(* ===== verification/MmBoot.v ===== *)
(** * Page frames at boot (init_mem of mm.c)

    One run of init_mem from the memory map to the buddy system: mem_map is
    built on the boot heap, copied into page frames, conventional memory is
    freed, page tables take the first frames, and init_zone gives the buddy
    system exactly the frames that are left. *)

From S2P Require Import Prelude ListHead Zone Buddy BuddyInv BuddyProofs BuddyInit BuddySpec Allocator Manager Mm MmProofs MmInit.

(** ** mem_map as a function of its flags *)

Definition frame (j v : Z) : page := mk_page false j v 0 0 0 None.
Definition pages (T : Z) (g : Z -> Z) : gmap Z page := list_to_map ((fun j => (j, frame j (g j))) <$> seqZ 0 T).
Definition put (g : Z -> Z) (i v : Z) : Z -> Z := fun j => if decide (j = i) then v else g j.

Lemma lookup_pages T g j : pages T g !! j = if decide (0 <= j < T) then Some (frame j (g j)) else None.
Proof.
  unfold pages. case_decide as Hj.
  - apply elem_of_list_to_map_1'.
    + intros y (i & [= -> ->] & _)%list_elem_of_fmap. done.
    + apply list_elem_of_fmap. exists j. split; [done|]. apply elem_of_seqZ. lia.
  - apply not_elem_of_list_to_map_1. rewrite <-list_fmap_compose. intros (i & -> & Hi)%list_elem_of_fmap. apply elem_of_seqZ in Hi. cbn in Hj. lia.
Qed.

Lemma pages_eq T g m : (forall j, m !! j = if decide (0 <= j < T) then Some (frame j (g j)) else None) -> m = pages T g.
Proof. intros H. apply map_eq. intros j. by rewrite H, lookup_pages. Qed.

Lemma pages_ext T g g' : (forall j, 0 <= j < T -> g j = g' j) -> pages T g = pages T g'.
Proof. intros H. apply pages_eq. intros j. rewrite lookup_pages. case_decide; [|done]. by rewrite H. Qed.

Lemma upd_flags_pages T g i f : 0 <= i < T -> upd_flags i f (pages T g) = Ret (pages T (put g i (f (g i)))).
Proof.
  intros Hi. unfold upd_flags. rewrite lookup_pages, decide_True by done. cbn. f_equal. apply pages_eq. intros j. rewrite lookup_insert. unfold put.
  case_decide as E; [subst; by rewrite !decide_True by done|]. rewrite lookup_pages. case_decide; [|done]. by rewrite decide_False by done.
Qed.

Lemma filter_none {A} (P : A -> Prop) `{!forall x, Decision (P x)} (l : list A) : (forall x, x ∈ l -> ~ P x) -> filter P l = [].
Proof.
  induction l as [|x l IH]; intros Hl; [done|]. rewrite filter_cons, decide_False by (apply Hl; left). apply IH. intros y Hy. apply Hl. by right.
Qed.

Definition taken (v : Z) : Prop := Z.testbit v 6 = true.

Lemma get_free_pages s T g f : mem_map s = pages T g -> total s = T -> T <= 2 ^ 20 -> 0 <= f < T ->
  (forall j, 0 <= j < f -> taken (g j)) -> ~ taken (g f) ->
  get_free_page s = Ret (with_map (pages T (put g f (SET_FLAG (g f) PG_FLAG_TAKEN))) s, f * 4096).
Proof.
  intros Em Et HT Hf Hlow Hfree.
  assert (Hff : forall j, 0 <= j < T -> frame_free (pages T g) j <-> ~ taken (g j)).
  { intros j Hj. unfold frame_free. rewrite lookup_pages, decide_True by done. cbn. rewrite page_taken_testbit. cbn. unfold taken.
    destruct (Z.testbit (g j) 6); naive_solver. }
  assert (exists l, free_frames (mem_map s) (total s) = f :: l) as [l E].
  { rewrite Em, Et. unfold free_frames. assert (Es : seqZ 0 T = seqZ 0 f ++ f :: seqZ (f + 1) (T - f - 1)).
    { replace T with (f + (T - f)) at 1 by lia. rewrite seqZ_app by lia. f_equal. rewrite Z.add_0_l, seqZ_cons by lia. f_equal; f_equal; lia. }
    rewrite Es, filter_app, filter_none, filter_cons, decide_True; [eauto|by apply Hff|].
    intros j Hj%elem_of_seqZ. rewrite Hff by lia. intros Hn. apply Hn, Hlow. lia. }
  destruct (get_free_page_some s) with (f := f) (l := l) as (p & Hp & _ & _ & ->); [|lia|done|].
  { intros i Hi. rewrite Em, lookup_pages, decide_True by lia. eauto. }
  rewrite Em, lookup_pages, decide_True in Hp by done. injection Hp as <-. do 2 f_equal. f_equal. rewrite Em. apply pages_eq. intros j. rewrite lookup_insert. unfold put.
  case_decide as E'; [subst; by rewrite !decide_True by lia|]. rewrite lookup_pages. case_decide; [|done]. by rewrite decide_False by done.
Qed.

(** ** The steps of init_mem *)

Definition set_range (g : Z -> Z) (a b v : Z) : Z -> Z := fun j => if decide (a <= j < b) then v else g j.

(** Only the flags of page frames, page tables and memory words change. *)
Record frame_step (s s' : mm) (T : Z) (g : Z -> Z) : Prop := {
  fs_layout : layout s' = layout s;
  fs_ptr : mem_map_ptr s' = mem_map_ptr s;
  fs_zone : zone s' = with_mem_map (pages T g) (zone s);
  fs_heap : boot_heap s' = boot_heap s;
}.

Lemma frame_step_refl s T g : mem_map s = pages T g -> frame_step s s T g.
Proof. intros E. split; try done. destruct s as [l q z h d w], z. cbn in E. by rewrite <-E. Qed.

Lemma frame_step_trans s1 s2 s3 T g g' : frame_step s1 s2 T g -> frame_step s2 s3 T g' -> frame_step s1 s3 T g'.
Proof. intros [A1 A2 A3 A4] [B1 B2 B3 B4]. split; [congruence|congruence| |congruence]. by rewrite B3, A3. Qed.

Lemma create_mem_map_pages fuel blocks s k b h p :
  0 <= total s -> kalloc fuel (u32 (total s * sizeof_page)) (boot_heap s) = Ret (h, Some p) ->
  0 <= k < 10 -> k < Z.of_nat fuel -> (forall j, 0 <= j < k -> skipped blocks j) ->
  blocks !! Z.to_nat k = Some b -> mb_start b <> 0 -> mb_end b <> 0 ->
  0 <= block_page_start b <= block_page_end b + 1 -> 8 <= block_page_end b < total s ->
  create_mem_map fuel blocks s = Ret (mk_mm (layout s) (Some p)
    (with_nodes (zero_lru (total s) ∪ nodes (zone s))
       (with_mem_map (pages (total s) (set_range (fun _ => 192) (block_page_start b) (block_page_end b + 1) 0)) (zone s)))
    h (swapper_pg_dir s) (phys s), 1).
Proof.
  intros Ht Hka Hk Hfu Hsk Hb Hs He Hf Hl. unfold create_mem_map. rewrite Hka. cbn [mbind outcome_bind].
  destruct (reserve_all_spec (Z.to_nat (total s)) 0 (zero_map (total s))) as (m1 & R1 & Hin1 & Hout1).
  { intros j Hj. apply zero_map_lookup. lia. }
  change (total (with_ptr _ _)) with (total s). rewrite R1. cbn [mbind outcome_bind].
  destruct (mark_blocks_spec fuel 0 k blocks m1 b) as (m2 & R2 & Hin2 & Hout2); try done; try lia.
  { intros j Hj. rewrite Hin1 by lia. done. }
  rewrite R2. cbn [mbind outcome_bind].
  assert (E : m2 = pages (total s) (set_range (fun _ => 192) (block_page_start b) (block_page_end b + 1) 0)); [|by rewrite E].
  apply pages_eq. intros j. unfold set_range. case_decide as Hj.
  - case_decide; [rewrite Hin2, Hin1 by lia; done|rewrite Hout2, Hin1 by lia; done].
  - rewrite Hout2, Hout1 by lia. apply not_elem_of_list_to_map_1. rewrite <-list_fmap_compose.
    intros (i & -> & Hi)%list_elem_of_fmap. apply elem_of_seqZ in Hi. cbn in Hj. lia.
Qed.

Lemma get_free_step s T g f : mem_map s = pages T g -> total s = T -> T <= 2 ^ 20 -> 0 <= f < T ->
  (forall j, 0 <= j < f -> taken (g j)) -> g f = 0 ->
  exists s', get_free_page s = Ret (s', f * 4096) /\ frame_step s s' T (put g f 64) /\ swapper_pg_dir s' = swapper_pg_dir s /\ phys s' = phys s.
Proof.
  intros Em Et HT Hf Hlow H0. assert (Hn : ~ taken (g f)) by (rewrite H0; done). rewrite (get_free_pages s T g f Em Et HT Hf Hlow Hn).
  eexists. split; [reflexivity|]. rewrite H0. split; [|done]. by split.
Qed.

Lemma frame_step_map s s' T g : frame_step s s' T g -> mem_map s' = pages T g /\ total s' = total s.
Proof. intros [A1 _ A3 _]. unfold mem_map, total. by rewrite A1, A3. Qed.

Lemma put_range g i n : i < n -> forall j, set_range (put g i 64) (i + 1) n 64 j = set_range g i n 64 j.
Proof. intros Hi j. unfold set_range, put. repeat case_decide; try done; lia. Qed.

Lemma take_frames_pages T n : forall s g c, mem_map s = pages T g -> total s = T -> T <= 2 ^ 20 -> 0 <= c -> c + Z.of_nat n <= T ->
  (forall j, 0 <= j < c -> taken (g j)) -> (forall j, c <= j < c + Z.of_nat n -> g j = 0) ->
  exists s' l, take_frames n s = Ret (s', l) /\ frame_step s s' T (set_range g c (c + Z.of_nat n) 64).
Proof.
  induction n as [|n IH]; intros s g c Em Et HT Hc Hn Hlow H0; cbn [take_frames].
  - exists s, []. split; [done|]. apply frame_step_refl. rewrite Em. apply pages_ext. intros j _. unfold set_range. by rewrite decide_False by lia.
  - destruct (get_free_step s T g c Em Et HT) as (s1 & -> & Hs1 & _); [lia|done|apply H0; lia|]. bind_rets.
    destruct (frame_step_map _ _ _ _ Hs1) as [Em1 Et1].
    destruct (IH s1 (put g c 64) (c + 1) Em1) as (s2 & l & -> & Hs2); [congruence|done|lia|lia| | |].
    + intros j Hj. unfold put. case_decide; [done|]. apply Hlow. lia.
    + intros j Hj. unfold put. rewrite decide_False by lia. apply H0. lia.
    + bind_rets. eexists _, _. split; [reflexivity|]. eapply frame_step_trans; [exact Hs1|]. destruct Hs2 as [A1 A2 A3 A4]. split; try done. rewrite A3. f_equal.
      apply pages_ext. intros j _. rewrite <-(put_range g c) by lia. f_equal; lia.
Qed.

= = =

Please repeat word for word the lines above that run from the beginning through the line containing "From S2P Require", keeping both the first and that last line.

## Solution below
(* ===== verification/MmBoot.v ===== *)
(** * Page frames at boot (init_mem of mm.c)

    One run of init_mem from the memory map to the buddy system: mem_map is
    built on the boot heap, copied into page frames, conventional memory is
    freed, page tables take the first frames, and init_zone gives the buddy
    system exactly the frames that are left. *)

From S2P Require Import Prelude ListHead Zone Buddy BuddyInv BuddyProofs BuddyInit BuddySpec Allocator Manager Mm MmProofs MmInit.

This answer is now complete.